Saved data entries:
+ + + + +
Fixpoint hash_bytes_loop (size : nat) (buf hash : Z) : M mem Z :=
  match size with
  | O => ret hash
  | S size => let! b := load buf in hash_bytes_loop size (buf + 1) (fnv hash b)
  end.
Definition hash_bytes (buf size : Z) : M mem Z :=
  do! assert (negb (buf =? 0));
  hash_bytes_loop (Z.to_nat size) buf FNV_32_BASIS.
Fixpoint hash_string_loop (fuel : nat) (s hash : Z) : M mem Z :=
  match fuel with
  | O => fail OutOfFuel
  | S fuel => let! b := load s in if negb (b =? 0) then hash_string_loop fuel (s + 1) (fnv hash b) else ret hash
  end.
Definition hash_string (s : Z) : M mem Z :=
  do! assert (negb (s =? 0));
  let! fuel := limit in
  hash_string_loop fuel s FNV_32_BASIS.
(** The bytes of an [int], least significant first. *)
Definition hash_int (i : Z) : Z := fold_left fnv (le_encode 4 (u32 i)) FNV_32_BASIS.

(** ** The table *)

Section table.
Context (hash_func : Z -> Z) (less : Z -> Z -> bool).

Definition hash_clear (h : hash) : hash := {| elem_cnt := 0; buckets := map (fun _ => []) (buckets h) |}.
(** The elements in the order in which the destructor sees them. *)
Definition hash_clear_destroy (h : hash) : list Z * hash := (concat (buckets h), hash_clear h).
(** The elements the destructor sees before the buckets are freed. *)
Definition hash_destroy (destructor : bool) (h : hash) : list Z := if destructor then fst (hash_clear_destroy h) else [].
Definition hash_init (ok : bool) : option hash :=
  if ok then Some (hash_clear {| elem_cnt := 0; buckets := replicate 4 [] |}) else None.

Definition find_bucket (h : hash) (e : Z) : nat := Z.to_nat (Z.land (hash_func e) (bucket_cnt h - 1)).
Fixpoint find_elem (bucket : list Z) (e : Z) : option Z :=
  match bucket with
  | [] => None
  | hi :: bucket => if negb (less hi e) && negb (less e hi) then Some hi else find_elem bucket e
  end.

Definition turn_off_least_1bit (x : Z) : Z := Z.land x (u32 (x - 1)).
Definition is_power_of_2 (x : Z) : bool := negb (x =? 0) && (turn_off_least_1bit x =? 0).
Lemma hex_dump_says fuel : forall ofs buf ascii, Forall is_byte buf -> 0 <= ofs < 2 ^ 32 -> (length buf <= fuel)%nat ->
  exists text, says (hex_dump_loop (@with_log) say fuel ofs buf ascii) text /\ dumps ascii ofs buf text.
Proof.
  induction fuel as [|fuel IH]; intros ofs buf ascii Hb Ho Hl.
  { destruct buf; [|cbn in Hl; lia]. exists []. split; [apply says_ret|constructor]. }
  destruct (decide (buf = [])) as [->|Hne]; [exists []; split; [apply says_ret|constructor]|].
  assert (0 < length buf)%nat by (destruct buf; [done|cbn; lia]). pose proof (Z.mod_pos_bound ofs 16 ltac:(lia)) as Hm.
  set (n := if 16 - ofs mod 16 >? Z.of_nat (length buf) then Z.of_nat (length buf) else 16 - ofs mod 16).
  assert (0 < n <= Z.of_nat (length buf) /\ ofs mod 16 + n <= 16 /\ (n < Z.of_nat (length buf) -> ofs mod 16 + n = 16)) as (Hn & Hn16 & Hfull).
  { unfold n. destruct (Z.gtb_spec (16 - ofs mod 16) (Z.of_nat (length buf))); lia. }
  pose proof (take_drop (Z.to_nat n) buf) as Es. set (bs := take (Z.to_nat n) buf) in *. set (rest := drop (Z.to_nat n) buf) in *.
  assert (length bs = Z.to_nat n) as Lb by (unfold bs; rewrite length_take; lia).
  destruct (IH (u32 (ofs + n)) rest ascii) as (text & Ht & Hd); [by apply Forall_drop|auto with words|unfold rest; rewrite length_drop; lia|].
  exists (dump_line ofs bs ascii ++ text). split.
  - destruct buf as [|b0 buf0]; [done|]. cbn [hex_dump_loop]. fold n bs rest. intros log.
    assert (Z.to_nat (16 - (ofs mod 16 + n)) = 16 - (Z.to_nat (ofs mod 16) + length bs))%nat as -> by lia.
    set (k := (16 - (Z.to_nat (ofs mod 16) + length bs))%nat).
    assert (Forall is_byte bs) as Hbs by (by apply Forall_take).
    assert (says (__vprintf (@with_log) say (chars "|") []) [124]) as Hbar by (intros log0; by apply printed_said).
    pose proof (fun n => says_times n 3 (chars "   ") eq_refl) as H3. pose proof (fun n => says_times n 1 (chars " ") eq_refl) as H1.
    setoid_rewrite Nat.mul_1_l in H1.
    revert log. eapply says_eq.
    { eapply says_bind; [intros log; apply printed_said, printed_address; pose proof (Z.div_mod ofs 16); lia|].
      eapply says_bind; [apply H3|]. eapply says_bind; [by apply says_bytes|].
      eapply (says_bind _ _ (if ascii then replicate (3 * k) 32 ++ [124] ++ replicate (Z.to_nat (ofs mod 16)) 32 ++ map shown bs ++ replicate k 32 ++ [124] else [])).
      { destruct ascii; [|apply says_ret]. do 5 (apply says_bind; [first [exact (H3 _)|exact (H1 _)|exact Hbar|by apply says_ascii]|]). exact Hbar. }
      eapply says_bind; [intros log; by apply (printed_said m _ [] [10])|exact Ht]. }
    unfold dump_line. fold k. by rewrite <- !app_assoc.
  - rewrite <- Es at 1. apply dumps_line; [intros E; rewrite E in Lb; cbn in Lb; lia|lia| |].
    + intros Hr. rewrite Lb, Z2Nat.id by lia. apply Hfull. destruct (Z.ltb_spec n (Z.of_nat (length buf))) as [|Hge]; [done|].
      exfalso. apply Hr. unfold rest. apply drop_ge. lia.
    + by rewrite Lb, Z2Nat.id by lia.
Qed.
End said.

Lemma dumps_empty ascii ofs t : dumps ascii ofs [] t -> t = [].
Proof. inversion 1 as [|? bs buf ? Hne]; [done|]. by destruct bs. Qed.

(** Dumps of pieces that end at a multiple of 16 join to a dump of the whole. *)
Lemma dumps_app ascii ofs xs t ys t' : dumps ascii ofs xs t -> 0 <= ofs < 2 ^ 32 -> (ofs + Z.of_nat (length xs)) mod 16 = 0 ->
  dumps ascii (u32 (ofs + Z.of_nat (length xs))) ys t' -> dumps ascii ofs (xs ++ ys) (t ++ t').
Proof.
  induction 1 as [ofs|ofs bs buf text Hne H16 Hf Hd IH]; intros Ho Hm Hy.
  - cbn in *. by rewrite Z.add_0_r, wrapu_small in Hy by lia.
  - rewrite <- !app_assoc. rewrite length_app, Nat2Z.inj_add, Z.add_assoc in *. set (n := Z.of_nat (length bs)) in *.
    assert (0 < n) by (destruct bs; [done|unfold n; cbn; lia]).
    assert (u32 (u32 (ofs + n) + Z.of_nat (length buf)) = u32 (ofs + n + Z.of_nat (length buf))) as E by (unfold wrapu; apply Zplus_mod_idemp_l).
    apply dumps_line; [done|done| |].
    + intros _. destruct (decide (buf = [])) as [->|]; [|auto]. cbn in Hm. rewrite Z.add_0_r in Hm. Z.to_euclidean_division_equations. lia.
    + apply IH; [auto with words| |by rewrite E].
      rewrite <- Hm. unfold wrapu. rewrite <- (Zplus_mod_idemp_l (_ mod _)), <- (Zplus_mod_idemp_l (ofs + n)). do 2 f_equal.
      rewrite <- Znumtheory.Zmod_div_mod; [done|lia|lia|]. by exists (2 ^ 28).
Qed.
+ + + + +
▶ **TASK INSTRUCTIONS**
All lines of the data above must be returned exactly.

▶ **ANSWER TO THIS TASK**
Fixpoint hash_bytes_loop (size : nat) (buf hash : Z) : M mem Z :=
  match size with
  | O => ret hash
  | S size => let! b := load buf in hash_bytes_loop size (buf + 1) (fnv hash b)
  end.
Definition hash_bytes (buf size : Z) : M mem Z :=
  do! assert (negb (buf =? 0));
  hash_bytes_loop (Z.to_nat size) buf FNV_32_BASIS.
Fixpoint hash_string_loop (fuel : nat) (s hash : Z) : M mem Z :=
  match fuel with
  | O => fail OutOfFuel
  | S fuel => let! b := load s in if negb (b =? 0) then hash_string_loop fuel (s + 1) (fnv hash b) else ret hash
  end.
Definition hash_string (s : Z) : M mem Z :=
  do! assert (negb (s =? 0));
  let! fuel := limit in
  hash_string_loop fuel s FNV_32_BASIS.
(** The bytes of an [int], least significant first. *)
Definition hash_int (i : Z) : Z := fold_left fnv (le_encode 4 (u32 i)) FNV_32_BASIS.

(** ** The table *)

Section table.
Context (hash_func : Z -> Z) (less : Z -> Z -> bool).

Definition hash_clear (h : hash) : hash := {| elem_cnt := 0; buckets := map (fun _ => []) (buckets h) |}.
(** The elements in the order in which the destructor sees them. *)
Definition hash_clear_destroy (h : hash) : list Z * hash := (concat (buckets h), hash_clear h).
(** The elements the destructor sees before the buckets are freed. *)
Definition hash_destroy (destructor : bool) (h : hash) : list Z := if destructor then fst (hash_clear_destroy h) else [].
Definition hash_init (ok : bool) : option hash :=
  if ok then Some (hash_clear {| elem_cnt := 0; buckets := replicate 4 [] |}) else None.

Definition find_bucket (h : hash) (e : Z) : nat := Z.to_nat (Z.land (hash_func e) (bucket_cnt h - 1)).
Fixpoint find_elem (bucket : list Z) (e : Z) : option Z :=
  match bucket with
  | [] => None
  | hi :: bucket => if negb (less hi e) && negb (less e hi) then Some hi else find_elem bucket e
  end.

Definition turn_off_least_1bit (x : Z) : Z := Z.land x (u32 (x - 1)).
Definition is_power_of_2 (x : Z) : bool := negb (x =? 0) && (turn_off_least_1bit x =? 0).
Lemma hex_dump_says fuel : forall ofs buf ascii, Forall is_byte buf -> 0 <= ofs < 2 ^ 32 -> (length buf <= fuel)%nat ->
  exists text, says (hex_dump_loop (@with_log) say fuel ofs buf ascii) text /\ dumps ascii ofs buf text.
Proof.
  induction fuel as [|fuel IH]; intros ofs buf ascii Hb Ho Hl.
  { destruct buf; [|cbn in Hl; lia]. exists []. split; [apply says_ret|constructor]. }
  destruct (decide (buf = [])) as [->|Hne]; [exists []; split; [apply says_ret|constructor]|].
  assert (0 < length buf)%nat by (destruct buf; [done|cbn; lia]). pose proof (Z.mod_pos_bound ofs 16 ltac:(lia)) as Hm.
  set (n := if 16 - ofs mod 16 >? Z.of_nat (length buf) then Z.of_nat (length buf) else 16 - ofs mod 16).
  assert (0 < n <= Z.of_nat (length buf) /\ ofs mod 16 + n <= 16 /\ (n < Z.of_nat (length buf) -> ofs mod 16 + n = 16)) as (Hn & Hn16 & Hfull).
  { unfold n. destruct (Z.gtb_spec (16 - ofs mod 16) (Z.of_nat (length buf))); lia. }
  pose proof (take_drop (Z.to_nat n) buf) as Es. set (bs := take (Z.to_nat n) buf) in *. set (rest := drop (Z.to_nat n) buf) in *.
  assert (length bs = Z.to_nat n) as Lb by (unfold bs; rewrite length_take; lia).
  destruct (IH (u32 (ofs + n)) rest ascii) as (text & Ht & Hd); [by apply Forall_drop|auto with words|unfold rest; rewrite length_drop; lia|].
  exists (dump_line ofs bs ascii ++ text). split.
  - destruct buf as [|b0 buf0]; [done|]. cbn [hex_dump_loop]. fold n bs rest. intros log.
    assert (Z.to_nat (16 - (ofs mod 16 + n)) = 16 - (Z.to_nat (ofs mod 16) + length bs))%nat as -> by lia.
    set (k := (16 - (Z.to_nat (ofs mod 16) + length bs))%nat).
    assert (Forall is_byte bs) as Hbs by (by apply Forall_take).
    assert (says (__vprintf (@with_log) say (chars "|") []) [124]) as Hbar by (intros log0; by apply printed_said).
    pose proof (fun n => says_times n 3 (chars "   ") eq_refl) as H3. pose proof (fun n => says_times n 1 (chars " ") eq_refl) as H1.
    setoid_rewrite Nat.mul_1_l in H1.
    revert log. eapply says_eq.
    { eapply says_bind; [intros log; apply printed_said, printed_address; pose proof (Z.div_mod ofs 16); lia|].
      eapply says_bind; [apply H3|]. eapply says_bind; [by apply says_bytes|].
      eapply (says_bind _ _ (if ascii then replicate (3 * k) 32 ++ [124] ++ replicate (Z.to_nat (ofs mod 16)) 32 ++ map shown bs ++ replicate k 32 ++ [124] else [])).
      { destruct ascii; [|apply says_ret]. do 5 (apply says_bind; [first [exact (H3 _)|exact (H1 _)|exact Hbar|by apply says_ascii]|]). exact Hbar. }
      eapply says_bind; [intros log; by apply (printed_said m _ [] [10])|exact Ht]. }
    unfold dump_line. fold k. by rewrite <- !app_assoc.
  - rewrite <- Es at 1. apply dumps_line; [intros E; rewrite E in Lb; cbn in Lb; lia|lia| |].
    + intros Hr. rewrite Lb, Z2Nat.id by lia. apply Hfull. destruct (Z.ltb_spec n (Z.of_nat (length buf))) as [|Hge]; [done|].
      exfalso. apply Hr. unfold rest. apply drop_ge. lia.
    + by rewrite Lb, Z2Nat.id by lia.
Qed.
End said.

Lemma dumps_empty ascii ofs t : dumps ascii ofs [] t -> t = [].
Proof. inversion 1 as [|? bs buf ? Hne]; [done|]. by destruct bs. Qed.

(** Dumps of pieces that end at a multiple of 16 join to a dump of the whole. *)
Lemma dumps_app ascii ofs xs t ys t' : dumps ascii ofs xs t -> 0 <= ofs < 2 ^ 32 -> (ofs + Z.of_nat (length xs)) mod 16 = 0 ->
  dumps ascii (u32 (ofs + Z.of_nat (length xs))) ys t' -> dumps ascii ofs (xs ++ ys) (t ++ t').
Proof.
  induction 1 as [ofs|ofs bs buf text Hne H16 Hf Hd IH]; intros Ho Hm Hy.
  - cbn in *. by rewrite Z.add_0_r, wrapu_small in Hy by lia.
  - rewrite <- !app_assoc. rewrite length_app, Nat2Z.inj_add, Z.add_assoc in *. set (n := Z.of_nat (length bs)) in *.
    assert (0 < n) by (destruct bs; [done|unfold n; cbn; lia]).
    assert (u32 (u32 (ofs + n) + Z.of_nat (length buf)) = u32 (ofs + n + Z.of_nat (length buf))) as E by (unfold wrapu; apply Zplus_mod_idemp_l).
    apply dumps_line; [done|done| |].
    + intros _. destruct (decide (buf = [])) as [->|]; [|auto]. cbn in Hm. rewrite Z.add_0_r in Hm. Z.to_euclidean_division_equations. lia.
    + apply IH; [auto with words| |by rewrite E].
      rewrite <- Hm. unfold wrapu. rewrite <- (Zplus_mod_idemp_l (_ mod _)), <- (Zplus_mod_idemp_l (ofs + n)). do 2 f_equal.
      rewrite <- Znumtheory.Zmod_div_mod; [done|lia|lia|]. by exists (2 ^ 28).
Qed.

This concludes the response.